● **Directions**: Word for word, restate the lines of the material below from its first line through the one containing "Some kClearScreenMode_ToEnd =>". Omit the rest.

[Supplied records — start]

Definition Console_FillRect_Locked (self : Console) (rect : Rect) (ch : Z) : option Console :=
  if (ch <? 32) || (ch =? 127) then Some self
  else
    cs ← draw_colors (attr self);
    let r := Rect_Intersection rect (bounds self) in
    if ch =? 32 then
      let p := rect_pixels r in
      v ← map_planes (fun i => fill_rows (Z.to_nat (r_bottom p - r_top p)) (bytesPerRow (video self))
             (r_top p * bytesPerRow (video self) + Z.shiftr (r_left p) 3) (if Z.testbit cs.2 (Z.of_nat i) then 255 else 0)
             (u32 (Z.shiftr (r_right p - r_left p) 3))) (video self);
      Some (set_video v self)
    else
      font ← current_font (attr self);
      v ← draw_cells (Z.to_nat (Rect_GetWidth r) * Z.to_nat (Rect_GetHeight r)) (video self) font ch (r_left r) (r_top r) (Rect_GetWidth r) cs.1 cs.2 0;
      Some (set_video v self).

(** [gANSIColors] has eight entries. *)
Definition Console_SetForegroundColor_Locked (self : Console) (color : Color) : option Console :=
  i ← color_index color;
  if (0 <=? i) && (i <? 8) then Some (set_attr (set_colors (backgroundColor (attr self)) color (attr self)) self) else None.

Definition Console_SetBackgroundColor_Locked (self : Console) (color : Color) : option Console :=
  i ← color_index color;
  Some (set_attr (set_colors color (foregroundColor (attr self)) (attr self)) self).

(** ** Scrolling and clearing *)

Inductive ClearScreenMode := kClearScreenMode_ToEnd | kClearScreenMode_ToBeginning | kClearScreenMode_Whole | kClearScreenMode_WholeAndScrollback.
Inductive ClearLineMode := kClearLineMode_ToEnd | kClearLineMode_ToBeginning | kClearLineMode_Whole.

Definition Console_ClearScreen_Locked (self : Console) (mode : option ClearScreenMode) : option Console :=
  let b := bounds self in
  match mode with
  | Some kClearScreenMode_ToEnd =>
      self ← Console_FillRect_Locked self (Rect_Make (c_x self) (c_y self) (r_right b) (c_y self + 1)) 32;
      Console_FillRect_Locked self (Rect_Make 0 (c_y self + 1) (r_right b) (r_bottom b)) 32
  | Some kClearScreenMode_ToBeginning =>
      self ← Console_FillRect_Locked self (Rect_Make 0 (c_y self) (c_x self) (c_y self + 1)) 32;
      Console_FillRect_Locked self (Rect_Make 0 0 (r_right b) (c_y self - 1)) 32
  | Some kClearScreenMode_Whole | Some kClearScreenMode_WholeAndScrollback => Console_FillRect_Locked self b 32
  | None => Some self
  end.

Definition Console_ClearLine_Locked (self : Console) (y : Z) (mode : option ClearLineMode) : option Console :=
  if Rect_Contains (bounds self) 0 y then
    match mode with
    | Some kClearLineMode_ToEnd => Console_FillRect_Locked self (Rect_Make (c_x self) y (r_right (bounds self)) (y + 1)) 32
    | Some kClearLineMode_ToBeginning => Console_FillRect_Locked self (Rect_Make 0 y (c_x self) (y + 1)) 32
    | Some kClearLineMode_Whole => Console_FillRect_Locked self (Rect_Make 0 y (r_right (bounds self)) (y + 1)) 32
    | None => Some self
    end
  else Some self.

Definition Console_ScrollBy_Locked (self : Console) (dX dY : Z) : option Console :=
  let c := bounds self in
  let ax := Z.abs dX in
  let ay := Z.abs dY in
  if (ax <? Rect_GetWidth c) && (ay <? Rect_GetHeight c) then
    self ← (if (0 <? ax) || (0 <? ay) then
              Console_CopyRect_Locked self
                (Rect_Make (if dX <? 0 then r_left c else r_left c + ax) (if dY <? 0 then r_top c else r_top c + ay)
                           (if dX <? 0 then r_right c - ax else r_right c) (if dY <? 0 then r_bottom c - ay else r_bottom c))
                (if dX <? 0 then r_left c + ax else r_left c) (if dY <? 0 then r_top c + ay else r_top c)
            else Some self);
    self ← (if 0 <? ay then
              Console_FillRect_Locked self
                (Rect_Make (r_left c) (if dY <? 0 then r_top c else r_bottom c - ay) (r_right c) (if dY <? 0 then r_top c + ay else r_bottom c)) 32
            else Some self);
    if 0 <? ax then
      Console_FillRect_Locked self
        (Rect_Make (if dX <? 0 then r_left c else r_right c - ax) (if dY <? 0 then r_top c + ay else r_top c)
                   (if dX <? 0 then r_left c + ax else r_right c) (if dY <? 0 then r_bottom c else r_bottom c - ay)) 32
    else Some self
  else Console_ClearScreen_Locked self (Some kClearScreenMode_Whole).
(* ===== verification/ConsoleVt.v ===== *)
(** * Escape sequences of the console (kern/src/console)

    Console_VT100.c and Console_VT52.c, the clients of the two parsers, and the
    write function of Console.c.  A handler runs with the call that the parser
    makes: the action, the character and the parameters at that time.  A parser
    calls back before it stores its new state; the handlers change only the other
    parser, so that running them after the step of the parser is the same.
    [mem] says whether allocations succeed. *)

From Stdlib Require Import ZifyBool.
From S2P Require Import Prelude CBuf VtTables VtParse Numbers ConsoleFonts TabStops Console.

(** ** VT100 *)

Definition has_private_use_char (c : call) (ch : Z) : bool := bool_decide (c_ints c !! 0%nat = Some ch).
Definition get_nth_csi_parameter (c : call) (idx : nat) (defValue : Z) : Z :=
  let val := default 0 (c_params c !! idx) in if 0 <? val then val else defValue.
Definition get_csi_parameter (c : call) (defValue : Z) : Z := get_nth_csi_parameter c 0 defValue.

Definition Console_VT100_Execute_C0_Locked (self : Console) (ch : Z) : option Console :=
  if ch =? 0x05 then Console_PostReport_Locked self []
  else if ch =? 0x08 then Console_Execute_BS_Locked self
  else if ch =? 0x09 then Console_Execute_HT_Locked self
  else if (ch =? 0x0a) || (ch =? 0x0b) || (ch =? 0x0c) then Console_Execute_LF_Locked self
  else if ch =? 0x0d then Console_MoveCursorTo_Locked self 0 (c_y self)
  else if ch =? 0x0e then Some (set_attr (set_gl 1 (gl_ss23 (attr self)) (attr self)) self)
  else if ch =? 0x0f then Some (set_attr (set_gl 0 (gl_ss23 (attr self)) (attr self)) self)
  else Some self.

Definition Console_VT100_CSI_TBC_Locked (self : Console) (op : Z) : option Console :=
  if op =? 0 then t ← TabStops_RemoveStop (hTabStops self) (c_x self); Some (set_tabs t self)
  else if op =? 3 then Some (set_tabs (TabStops_RemoveAllStops (hTabStops self)) self)
  else Some self.

(** The reports: device attributes, status, no printer. *)
Definition report_da : list Z := [27; 91; 63; 54; 99].
Definition report_ok : list Z := [27; 91; 48; 110].
Definition report_no_printer : list Z := [27; 91; 63; 49; 51; 110].

Definition Console_VT100_CSI_c_Locked (self : Console) (c : call) : option Console :=
  if get_nth_csi_parameter c 0 0 =? 0 then Console_PostReport_Locked self report_da else Some self.

(** The loops over the parameters: [f] is one round. *)
Fixpoint each_param (f : Console -> Z -> option Console) (self : Console) (ps : list Z) : option Console :=
  match ps with
  | [] => Some self
  | val :: ps => self ← f self (if 0 <? val then val else 0); each_param f self ps
  end.

Definition set_auto_wrap (b : bool) (self : Console) : Console :=
  let f := flags self in set_flags (Flags b (isInsertionMode f) (isTextCursorBlinkerEnabled f) (isTextCursorVisible f)) self.
Definition set_insertion (b : bool) (self : Console) : Console :=
  let f := flags self in set_flags (Flags (isAutoWrapEnabled f) b (isTextCursorBlinkerEnabled f) (isTextCursorVisible f)) self.
Definition set_visible (b : bool) (self : Console) : Console :=
  let f := flags self in set_flags (Flags (isAutoWrapEnabled f) (isInsertionMode f) (isTextCursorBlinkerEnabled f) b) self.

Definition Console_VT100_CSI_h_Locked (self : Console) (c : call) : option Console :=
  each_param (fun self p =>
    Some (if negb (has_private_use_char c 63) then (if p =? 4 then set_insertion true self else self)
          else if p =? 7 then set_auto_wrap true self
          else if p =? 25 then set_visible true self else self)) self (c_params c).

Definition Console_VT100_CSI_l_Locked (self : Console) (c : call) : option Console :=
  each_param (fun self p =>
    Some (if negb (has_private_use_char c 63) then (if p =? 4 then set_insertion false self else self)
          else if p =? 2 then Console_SetCompatibilityMode_Locked self kCompatibilityMode_VT52
          else if p =? 7 then set_auto_wrap false self
          else if p =? 25 then set_visible false self else self)) self (c_params c).

Definition update_rendition (f : CharacterRendition -> CharacterRendition) (self : Console) : Console :=
  set_attr (set_rendition (f (characterRendition (attr self))) (attr self)) self.

Definition sgr_rendition (p : Z) (r : CharacterRendition) : CharacterRendition :=
  let '(Rendition bo di it un bl re hi st) := r in
  if p =? 1 then Rendition true di it un bl re hi st
  else if p =? 2 then Rendition bo true it un bl re hi st
  else if p =? 3 then Rendition bo di true un bl re hi st
  else if p =? 4 then Rendition bo di it true bl re hi st
  else if p =? 5 then Rendition bo di it un true re hi st
  else if p =? 7 then Rendition bo di it un bl true hi st
  else if p =? 8 then Rendition bo di it un bl re true st
  else if p =? 9 then Rendition bo di it un bl re hi true
  else if p =? 22 then Rendition false di it un bl re hi st
  else if p =? 23 then Rendition bo di false un bl re hi st
  else if p =? 24 then Rendition bo di it false bl re hi st
  else if p =? 25 then Rendition bo di it un false re hi st
  else if p =? 27 then Rendition bo di it un bl false hi st
  else if p =? 28 then Rendition bo di it un bl re false st
  else if p =? 29 then Rendition bo di it un bl re hi false
  else r.

Definition Console_VT100_CSI_m_Locked (self : Console) (c : call) : option Console :=
  each_param (fun self p =>
    if p =? 0 then Console_ResetCharacterAttributes_Locked self
    else if (30 <=? p) && (p <=? 37) then Console_SetForegroundColor_Locked self (Color_MakeIndex (p - 30))
    else if p =? 39 then Console_SetForegroundColor_Locked self (Color_MakeIndex 2)
    else if (40 <=? p) && (p <=? 47) then Console_SetBackgroundColor_Locked self (Color_MakeIndex (p - 40))
    else if p =? 49 then Console_SetBackgroundColor_Locked self (Color_MakeIndex 0)
    else Some (update_rendition (sgr_rendition p) self)) self (c_params c).

(** The report of the cursor position; in the upper left corner it has no numbers. *)
Definition report_position (x y : Z) : option (list Z) :=
  if (0 <? x) || (0 <? y) then
    l ← itoa (y + 1) 10; l ← l; k ← itoa (x + 1) 10; k ← k;
    Some ([27; 91] ++ l ++ [59] ++ k ++ [82])
  else Some [27; 91; 82].

Definition Console_VT100_CSI_n_Locked (self : Console) (c : call) : option Console :=
  each_param (fun self p =>
    if negb (has_private_use_char c 63) then
      if p =? 5 then Console_PostReport_Locked self report_ok
      else if p =? 6 then buf ← report_position (c_x self) (c_y self); Console_PostReport_Locked self buf
      else Some self
    else if p =? 15 then Console_PostReport_Locked self report_no_printer
    else Some self) self (c_params c).

Definition Console_VT100_CSI_y_Locked (self : Console) (c : call) : option Console :=
  if negb (get_nth_csi_parameter c 0 0 =? 2) then Some self
  else if bool_decide (get_nth_csi_parameter c 1 0 ∈ [1; 2; 4; 9; 10; 12; 16; 24]) then Console_PostReport_Locked self report_ok
  else Some self.

Definition to_ClearLineMode (p : Z) : option ClearLineMode :=
  if p =? 0 then Some kClearLineMode_ToEnd else if p =? 1 then Some kClearLineMode_ToBeginning
  else if p =? 2 then Some kClearLineMode_Whole else None.
Definition to_ClearScreenMode (p : Z) : option ClearScreenMode :=
  if p =? 0 then Some kClearScreenMode_ToEnd else if p =? 1 then Some kClearScreenMode_ToBeginning
  else if p =? 2 then Some kClearScreenMode_Whole else if p =? 3 then Some kClearScreenMode_WholeAndScrollback else None.
(** The loop with the current inode locked: the inode, the last component and the
    error if the loop is left by one. *)
Fixpoint resolve_loop (fuel : nat) (self : FileHierarchy) (mode : PathResolution) (path : list Z) (rootDir : node) (uid gid : Z)
    (pCurNode : node) (pi : nat) (t : thread) : option (errno * node * list Z * thread) :=
  match fuel with
  | O => None
  | S fuel =>
      let '(e, pi, pc, isLast) := get_next_path_component path pi in
      if negb (is_ok e) then Some (e, pCurNode, pc, t)
      else if (length pc =? 0)%nat then Some (EOK, pCurNode, pc, t)
      else if negb (Inode_IsDirectory pCurNode) then Some (ENOTDIR, pCurNode, pc, t)
      else if bool_decide (mode = kPathResolution_PredecessorOfTarget) && isLast then Some (EOK, pCurNode, pc, t)
      else if bool_decide (pc = [46]) then resolve_loop fuel self mode path rootDir uid gid pCurNode pi t
      else
        '(r, t) ← (if bool_decide (pc = [46; 46])
                   then '(r, _, t) ← FileHierarchy_AcquireParentDirectory self pCurNode rootDir uid gid None t; Some (r, t)
                   else FileHierarchy_AcquireChildNode self pCurNode pc uid gid t);
        match r with
        | inl e => Some (e, pCurNode, pc, t)
        | inr pNextNode =>
            t ← Inode_UnlockRelinquish pCurNode t;
            t ← Inode_Lock pNextNode t;
            resolve_loop fuel self mode path rootDir uid gid pNextNode pi t
        end
  end.

(** The resolved inode and the last path component. *)
Definition FileHierarchy_AcquireNodeForPath (self : FileHierarchy) (mode : PathResolution) (path : list Z) (rootDir cwDir : node) (uid gid : Z)
    (t : thread) : option ((errno + node * list Z) * thread) :=
  match path with
  | [] => Some (inl ENOENT, t)
  | ch :: _ =>
      let pStartNode := if ch =? 47 then rootDir else cwDir in
      t ← Inode_Lock pStartNode (Inode_Reacquire pStartNode t);
      '(e, pCurNode, pc, t) ← resolve_loop (S (length path)) self mode path rootDir uid gid pStartNode 0 t;
      if is_ok e then t ← Inode_Unlock pCurNode t; Some (inr (pCurNode, pc), t)
      else t ← Inode_UnlockRelinquish pCurNode t; Some (inl e, t)
  end.

(** memcpy inside of a buffer, byte by byte and upwards; [None] is outside of the
    buffer.  The variant that copies words is used if the distance is a multiple of
    the word size, and gives the same bytes. *)
Fixpoint memcpy (n : nat) (dst src : nat) (buf : list Z) : option (list Z) :=
  match n with
  | O => Some buf
  | S n => b ← buf !! src; if (dst <? length buf)%nat then memcpy n (S dst) (S src) (<[dst := b]> buf) else None
  end.
(* ===== verification/FileHierInv.v ===== *)
(** * The file hierarchy: attachments

    The invariant of the tree of filesystems and of the hash table of its keys, that
    attaching and detaching keep it, and what the lookups find: a table of mounts. *)

From S2P Require Import Prelude Bytes InodeCache FileHierarchy.

(** What the functions rely on in the filesystems: a directory knows the directory
    that it is in, the root of a filesystem is its own parent, and the name by which
    a directory is listed leads to it. *)
Definition good_name (nm : list Z) : Prop :=
  nm <> [] /\ nm <> [46] /\ nm <> [46; 46] /\ Forall (fun ch => ch <> 0 /\ ch <> 47) nm.

Class FilesystemsSpec {FSS : Filesystems} : Prop := {
  fs_parent_error : forall n, parent_node n <> inl EOK;
  fs_child_error : forall d nm, node_for_name d nm <> inl EOK;
  fs_name_error : forall d id, name_of_node d id <> inl EOK;
  fs_root_error : forall f, root_directory f <> inl EOK;
  fs_child_fs : forall d nm c, node_for_name d nm = inr c -> n_fs c = n_fs d;
  fs_child_parent : forall d nm c, node_for_name d nm = inr c -> c <> d -> Inode_IsDirectory c = true -> parent_node c = inr d;
  fs_root_dir : forall f r, root_directory f = inr r -> n_fs r = f /\ Inode_IsDirectory r = true /\ parent_node r = inr r;
  fs_listed : forall d id nm, parent_node (Node (n_fs d) id) = inr d -> id <> n_id d -> name_of_node d id = inr nm ->
    node_for_name d nm = inr (Node (n_fs d) id) /\ good_name nm /\ Inode_IsDirectory d = true }.

Section Inv.
Context {FSS : Filesystems} {FSP : FilesystemsSpec}.

Lemma Inode_Equals_spec a b : reflect (a = b) (Inode_Equals a b).
Proof.
  destruct a as [f i], b as [g j]. unfold Inode_Equals. cbn. destruct (Z.eqb_spec i j), (Z.eqb_spec f g); cbn; constructor; congruence.
Qed.

(** The node that a key of an attachment is for. *)
Definition key_node (self : FileHierarchy) (a : Z) (type : FHKeyType) : option node :=
  at_ ← atnodes self !! a;
  match type with
  | kKeyType_Downlink => Some (attachingDirectory at_)
  | kKeyType_Uplink => nd ← fsnodes self !! attachedFsNode at_; Some (Node (fsn_filesystem nd) (attachedDirectoryId at_))
  end.

Record fh_ok (self : FileHierarchy) : Prop := {
  fo_chains : length (hashChain self) = 8%nat;
  fo_keys : forall i a n ty, MkFHKey a n ty ∈ chain (hashChain self) i <-> key_node self a ty = Some n /\ i = HASH_INDEX ty n;
  fo_down_inj : forall a b x y, atnodes self !! a = Some x -> atnodes self !! b = Some y -> attachingDirectory x = attachingDirectory y -> a = b;
  fo_fs_inj : forall p q x y, fsnodes self !! p = Some x -> fsnodes self !! q = Some y -> fsn_filesystem x = fsn_filesystem y -> p = q;
  fo_up_inj : forall a b x y, atnodes self !! a = Some x -> atnodes self !! b = Some y -> attachedFsNode x = attachedFsNode y -> a = b;
  fo_root : exists nd, fsnodes self !! fh_root self = Some nd /\ root_directory (fsn_filesystem nd) = inr (rootDirectory self);
  fo_attaching : forall a x, atnodes self !! a = Some x -> Inode_IsDirectory (attachingDirectory x) = true /\
    exists nd, fsnodes self !! attachingFsNode x = Some nd /\ a ∈ attachmentPoints nd /\ fsn_filesystem nd = n_fs (attachingDirectory x);
  fo_attached : forall a x, atnodes self !! a = Some x -> attachedFsNode x <> fh_root self /\
    exists nd, fsnodes self !! attachedFsNode x = Some nd /\ root_directory (fsn_filesystem nd) = inr (Node (fsn_filesystem nd) (attachedDirectoryId x));
  fo_points : forall p nd, fsnodes self !! p = Some nd -> NoDup (attachmentPoints nd) /\
    forall a, a ∈ attachmentPoints nd -> exists x, atnodes self !! a = Some x /\ attachingFsNode x = p;
  fo_parents : forall p nd, fsnodes self !! p = Some nd -> p = fh_root self \/ exists a x, atnodes self !! a = Some x /\ attachedFsNode x = p;
  fo_rank : exists rank : Z -> nat, rank (fh_root self) = 0%nat /\
    forall a x, atnodes self !! a = Some x -> rank (attachedFsNode x) = S (rank (attachingFsNode x)) }.

(** The root [r] of a filesystem is attached at the directory [d]. *)
Definition attached (self : FileHierarchy) (d r : node) : Prop :=
  exists a, key_node self a kKeyType_Downlink = Some d /\ key_node self a kKeyType_Uplink = Some r.

(** ** Lookups *)

Lemma find_key_spec l n ty :
  match find_key l n ty with
  | Some k => k ∈ l /\ k_type k = ty /\ k_node k = n
  | None => forall a, MkFHKey a n ty ∉ l
  end.
Proof.
  induction l as [|k l IH]; cbn; [by intros a ?%elem_of_nil|]. case_bool_decide as Hk; [split; [left|done]|].
  destruct (find_key l n ty) as [k'|].
  - destruct IH as (? & ? & ?). by split; [right|].
  - intros a [<-|Ha]%elem_of_cons; [by apply Hk|by apply (IH a)].
Qed.

Lemma get_key_spec self n ty :
  fh_ok self ->
  match FileHierarchy_GetKey self n ty with
  | Some k => k_node k = n /\ k_type k = ty /\ key_node self (k_at k) ty = Some n
  | None => forall a, key_node self a ty <> Some n
  end.
Proof.
  intros Hok. unfold FileHierarchy_GetKey. pose proof (find_key_spec (chain (hashChain self) (HASH_INDEX ty n)) n ty) as Hf.
  destruct (find_key _ n ty) as [[a m ty']|].
  - destruct Hf as (Hin & Ht & Hn). cbn in *. subst. apply (fo_keys _ Hok) in Hin as [? _]. done.
  - intros a Ha. apply (Hf a), (fo_keys _ Hok). done.
Qed.

Lemma key_node_at self a ty n : key_node self a ty = Some n -> exists x, atnodes self !! a = Some x.
Proof. unfold key_node. destruct (atnodes self !! a) as [x|]; [by eauto|done]. Qed.

Lemma get_atnode_spec self n ty :
  fh_ok self ->
  exists r, FileHierarchy_GetAtNode self n ty = Some r /\
    match r with
    | Some (a, x) => atnodes self !! a = Some x /\ key_node self a ty = Some n
    | None => forall a, key_node self a ty <> Some n
    end.
Proof.
  intros Hok. pose proof (get_key_spec self n ty Hok) as Hk. unfold FileHierarchy_GetAtNode.
  destruct (FileHierarchy_GetKey self n ty) as [k|]; [|by exists None].
  destruct Hk as (_ & _ & Hk). destruct (key_node_at _ _ _ _ Hk) as [x Hx]. rewrite (bind_some Hx). by exists (Some (k_at k, x)).
Qed.

(** An attachment has both keys. *)
Lemma attachment_keys self a x :
  fh_ok self -> atnodes self !! a = Some x ->
  exists nd, fsnodes self !! attachedFsNode x = Some nd /\ root_directory (fsn_filesystem nd) = inr (Node (fsn_filesystem nd) (attachedDirectoryId x)) /\
    attached self (attachingDirectory x) (Node (fsn_filesystem nd) (attachedDirectoryId x)).
Proof.
  intros Hok Hx. destruct (fo_attached _ Hok a x Hx) as (_ & nd & Hnd & Hr). exists nd. split_and!; [done..|]. exists a.
  unfold key_node. rewrite (bind_some Hx), (bind_some Hx), (bind_some Hnd). done.
Qed.

Lemma attached_inv self d r :
  fh_ok self -> attached self d r ->
  exists a x nd, atnodes self !! a = Some x /\ fsnodes self !! attachedFsNode x = Some nd /\ attachingDirectory x = d /\
    r = Node (fsn_filesystem nd) (attachedDirectoryId x) /\ root_directory (n_fs r) = inr r /\ Inode_IsDirectory d = true.
Proof.
  intros Hok (a & Hd & Hr). destruct (key_node_at _ _ _ _ Hd) as [x Hx]. destruct (fo_attached _ Hok a x Hx) as (_ & nd & Hnd & Hroot).
  unfold key_node in Hd, Hr. rewrite (bind_some Hx) in Hd. rewrite (bind_some Hx), (bind_some Hnd) in Hr. simplify_eq.
  exists a, x, nd. split_and!; [done..|]. by apply (fo_attaching _ Hok a x).
Qed.

Lemma attached_down_inj self d r r' : fh_ok self -> attached self d r -> attached self d r' -> r = r'.
Proof.
  intros Hok H1 H2. destruct (attached_inv _ _ _ Hok H1) as (a & x & nd & Hx & Hnd & Hd & -> & _).
  destruct (attached_inv _ _ _ Hok H2) as (b & y & nd' & Hy & Hnd' & Hd' & -> & _).
  assert (a = b) as <- by (eapply (fo_down_inj _ Hok); [done..|congruence]). simplify_eq. done.
Qed.

Lemma attached_up_inj self d d' r : fh_ok self -> attached self d r -> attached self d' r -> d = d'.
Proof.
  intros Hok H1 H2. destruct (attached_inv _ _ _ Hok H1) as (a & x & nd & Hx & Hnd & <- & Hr & _).
  destruct (attached_inv _ _ _ Hok H2) as (b & y & nd' & Hy & Hnd' & <- & Hr' & _).
  assert (attachedFsNode x = attachedFsNode y) as E by (eapply (fo_fs_inj _ Hok); [done..|congruence]).
  assert (a = b) as <- by (by eapply (fo_up_inj _ Hok)). simplify_eq. done.
Qed.

(** The filesystem of an attached root is another one than that of the directory it
    is attached at. *)
Lemma attached_fs self d r : fh_ok self -> attached self d r -> n_fs d <> n_fs r.
Proof.
  intros Hok H1 E. destruct (attached_inv _ _ _ Hok H1) as (a & x & nd & Hx & Hnd & <- & -> & _). cbn in E.
  destruct (fo_attaching _ Hok a x Hx) as (_ & nd' & Hnd' & _ & Ef). destruct (fo_rank _ Hok) as (rank & _ & Hrank). specialize (Hrank a x Hx).
  assert (attachingFsNode x = attachedFsNode x) as E' by (eapply (fo_fs_inj _ Hok); [done..|congruence]). rewrite E' in Hrank. lia.
Qed.
End Inv.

[Supplied records — finish]

● **Solution below**:
Definition Console_FillRect_Locked (self : Console) (rect : Rect) (ch : Z) : option Console :=
  if (ch <? 32) || (ch =? 127) then Some self
  else
    cs ← draw_colors (attr self);
    let r := Rect_Intersection rect (bounds self) in
    if ch =? 32 then
      let p := rect_pixels r in
      v ← map_planes (fun i => fill_rows (Z.to_nat (r_bottom p - r_top p)) (bytesPerRow (video self))
             (r_top p * bytesPerRow (video self) + Z.shiftr (r_left p) 3) (if Z.testbit cs.2 (Z.of_nat i) then 255 else 0)
             (u32 (Z.shiftr (r_right p - r_left p) 3))) (video self);
      Some (set_video v self)
    else
      font ← current_font (attr self);
      v ← draw_cells (Z.to_nat (Rect_GetWidth r) * Z.to_nat (Rect_GetHeight r)) (video self) font ch (r_left r) (r_top r) (Rect_GetWidth r) cs.1 cs.2 0;
      Some (set_video v self).

(** [gANSIColors] has eight entries. *)
Definition Console_SetForegroundColor_Locked (self : Console) (color : Color) : option Console :=
  i ← color_index color;
  if (0 <=? i) && (i <? 8) then Some (set_attr (set_colors (backgroundColor (attr self)) color (attr self)) self) else None.

Definition Console_SetBackgroundColor_Locked (self : Console) (color : Color) : option Console :=
  i ← color_index color;
  Some (set_attr (set_colors color (foregroundColor (attr self)) (attr self)) self).

(** ** Scrolling and clearing *)

Inductive ClearScreenMode := kClearScreenMode_ToEnd | kClearScreenMode_ToBeginning | kClearScreenMode_Whole | kClearScreenMode_WholeAndScrollback.
Inductive ClearLineMode := kClearLineMode_ToEnd | kClearLineMode_ToBeginning | kClearLineMode_Whole.

Definition Console_ClearScreen_Locked (self : Console) (mode : option ClearScreenMode) : option Console :=
  let b := bounds self in
  match mode with
  | Some kClearScreenMode_ToEnd =>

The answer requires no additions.